No, it cannot be done. This is due to the reason that the blood of A Group people contains anti-B antibodies. In B group people there are anti-A antibodies. If we give A group blood to a B group patient, it can lead to serious consequences. AB+ is the universal recipient because AB Group contains both anti-A, anti-B antibodies. O- is the universal donor because O Group contains neither anti-A and anti-B antibodies.



WHY ARE RH-NEGATIVE AND RH-POSITIVE INCOMPATIBLE?

'Rh-negative' and 'Rh-positive' refer to whether your blood has Rh factor. Rh factor is a protein on red blood cells. If you have Rh factor, you're Rh-positive. If you don't have it, you're Rh-negative. If you are Rh-negative and you are injected Rh-positive blood, your body will create antibodies for the Rh-positive factor. This can lead to destruction of red blood cells in your body faster than the speed with which they are replaced.



DO BLOOD BANKS USE 'O-' AS A UNIVERSAL DONOR TO TRANSFUSE BLOOD TO PEOPLE WITH OTHER BLOOD GROUPS?
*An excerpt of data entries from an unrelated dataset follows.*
(* ===== verification/Json.v ===== *)
(** * json.dumps and json.loads

    The store keeps dictionaries as JSON text.  [dumps] is Python's default encoder (ASCII
    output, [", "] and [": "] separators, [repr] of floats), [loads] its decoder; text is the
    list of its code points.  The decoder is defined by fuel; the length of the text is enough,
    since every recursive call consumes a character. *)
From Stdlib Require Import SpecFloat.
From S2P Require Import Prelude PyFloat PyText.

(** ** The encoder *)
Definition hex4 (c : Z) : list Z :=
  [hex_digit (c / 4096); hex_digit (c / 256 mod 16); hex_digit (c / 16 mod 16); hex_digit (c mod 16)].

(** [ESCAPE_DCT]: the escapes by one letter, the escaped character with its letter. *)
Definition escapes : list (Z * Z) :=
  [(34, 34); (92, 92); (10, 110); (13, 114); (9, 116); (12, 102); (8, 98)].

Definition short_escape (c : Z) : option Z := snd <$> head (filter (λ p, p.1 = c) escapes).
Definition short_unescape (c : Z) : option Z :=
  if c =? 47 then Some 47 else fst <$> head (filter (λ p, p.2 = c) escapes).

Definition json_char (c : Z) : list Z :=
  match short_escape c with
  | Some letter => [92; letter]
  | None =>
      if between 32 126 c then [c]
      else if c <? 65536 then 92 :: 117 :: hex4 c
      else 92 :: 117 :: hex4 (55296 + (c - 65536) / 1024) ++
           92 :: 117 :: hex4 (56320 + (c - 65536) mod 1024)
  end.

Definition json_string (s : string) : list Z := 34 :: (decode s ≫= json_char) ++ [34].
(** ** Sequences of calls *)

(** A call of one of the functions, with the link(s) of the connections it
    opens. *)
Inductive call : Type :=
  | InitDatabase (l : link)
  | GetConversations (l : link)
  | CreateConversation (l : link) (title : string)
  | GetMessages (l : link) (conversation_id : Z)
  | AddMessage (l : link) (conversation_id : Z) (role content : string)
  | AddSources (l : link) (message_id : Z) (sources : list (gmap string pyval))
  | GetSources (l : link) (message_id : Z)
  | UpdateConversationTitle (l : link) (conversation_id : Z) (new_title : string)
  | DeleteConversation (l : link) (conversation_id : Z)
  | RegisterKnowledgeBase (l : link)
      (name embedding_model chunking_strategy description : option string)
  | GetKnowledgeBases (l : link)
  | RegisterDocument (l : link) (knowledge_base_id : Z)
      (filename document_type : string) (page_count chunk_count : Z)
  | GetDocuments (l : link) (knowledge_base_id : Z)
  | GetSetting (l : link) (key : string) (default : pyval)
  | SetSetting (l : link) (key : string) (value : pyval)
  | GetActiveKnowledgeBase (l1 l2 : link)
  | SetActiveKnowledgeBase (l : link) (kb_name : pyval).

(** Whether the call returned (rather than raised), and the world it
    leaves. *)
Definition finish {A} (r : outcome A * world) : bool * world :=
  (returned (fst r), snd r).
Definition audioCommand
    (axios_create : AxiosConfig → AxiosInstance (list Byte.byte))
    (conversationId : string) (options : AudioCommandOptions) (fs : FS)
    : Console * FS :=
  let client := ElevenLabsClient axios_create (audio_apiKey options) in
  let failure (error : Thrown) :=
    {| stdout := [];
       stderr := ["✗ Error downloading audio: " +:+ error_text error];
       exit_status := Some 1 |} in
  match settled (getAudio client conversationId) with
  | Resolved audioBuffer =>
    let outputPath :=
      or_else (audio_output options)
              ("./audio/" +:+ conversationId +:+ ".wav") in
    match ensure_dir_and_write outputPath (Binary audioBuffer) fs with
    | (fs, None) =>
      ({| stdout :=
            ["✓ Audio saved to: " +:+ outputPath;
             "  Size: " +:+
             toFixed (Z.of_nat (length audioBuffer) # 1024) 2 +:+ " KB"];
          stderr := []; exit_status := None |}, fs)
    | (fs, Some error) => (failure error, fs)
    end
  | Rejected error => (failure error, fs)
  end.
End FileCommands.

(** ** index.ts *)

Section GetApiKey.
Variable parse : string → gmap string string.
Variable defaultEnvPath : string.

(** What the [catch] block of [getApiKey] does itself: the line it passes
    to [console.error] and the status it passes to [process.exit].  What
    [dotenv.config] writes on its own account while the file is loaded is
    not recorded here. *)
Record Exit := {
  console_error : string;
  process_exit : Z
}.

(** [getApiKey(cmdApiKey)]: the key, or the error line and the exit status
    of the [catch] block; with [process.env] as the call leaves it. *)
Definition getApiKey (cmdApiKey : option string)
    (fs env : gmap string string) : (string + Exit) * gmap string string :=
  match loadConfig parse defaultEnvPath
          (Some {| explicit_apiKey := cmdApiKey; envPath := None |}) fs env with
  | (Resolved config, env) => (inl (apiKey config), env)
  | (Rejected error, env) =>
    (inr {| console_error := "✗ Error: " +:+ error_text error;
            process_exit := 1 |}, env)
  end.
End GetApiKey.

(** ** Vocabulary of the statements *)

(** The concatenation of a list of pieces of text. *)
Definition join (pieces : list string) : string :=
  foldr String.append "" pieces.

(** A callback that only appends to the text it is given. *)
Definition Appends {A : Type} (callback : string → A → nat → string) : Prop :=
  ∀ prefix output x index,
    callback (prefix +:+ output) x index = prefix +:+ callback output x index.

(** The three operations of the client, for statements about all of them. *)
Inductive Operation :=
| GetConversation (conversationId : string)
| ListConversations (options : option ListConversationsOptions)
| GetAudio (conversationId : string).

Definition perform {D : Type} (client : AxiosInstance D) (op : Operation)
    : Call D :=
  match op with
  | GetConversation id => getConversation client id
  | ListConversations options => listConversations client options
  | GetAudio id => getAudio client id
  end.

(** What the tool calls and the tool results of one turn add to the
    report: the inner loops of [analyzeToolCalls], run on the empty text. *)
Section TurnBlocks.
Context {Json : Type}.
Variable JSON_stringify : Json → string.

Definition tool_calls_block (turn : ConversationMessage Json) : string :=
  match tool_calls turn with
  | Some calls => forEach (append_tool_call JSON_stringify) calls ""
  | None => ""
  end.

Definition tool_results_block (turn : ConversationMessage Json) : string :=
  match tool_results turn with
  | Some results =>
    if bool_decide (0 < length results)%nat then
      forEach append_tool_result results (LF +:+ "  **Results:**" +:+ LF)
    else ""
  | None => ""
  end.
End TurnBlocks.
For all practical and routine purposes, it is ideal and preferable to transfuse to the patient the same group of blood which he belongs to. It is only under very dire emergencies that the blood banks take O group as universal donor and AB groups as universal recipient. Also, under no circumstances O group can get any other blood except O. Similarly A group patient cannot be given B group blood and vice versa.



WHAT HAPPENS TO PATIENTS WHO ARE GIVEN INCOMPATIBLE BLOOD (MISMATCHED BLOOD)?

The following symptoms may occur after only a few ‘ml’ of blood have been given: Patient complains of shivering, restlessness, nausea and vomiting. There is precardial and lumbar pain. Cold, clammy skin with cyanosis. Pulse rate increases, respiratory rate increases. Temperature increases to 38 to 40 deg C. [101 to 105 F]. Blood pressure falls and patient passes into a state of shock. Haemoglobinaemia, haemoglobinurea (urine turns red); oliguria (urine becomes scanty or the urinary output is reduced) and anuria (total output of urine becomes 200 ml. a day) Jaundice appears after a few hours and in some cases anuria persists and uremia develops. This may lead to death.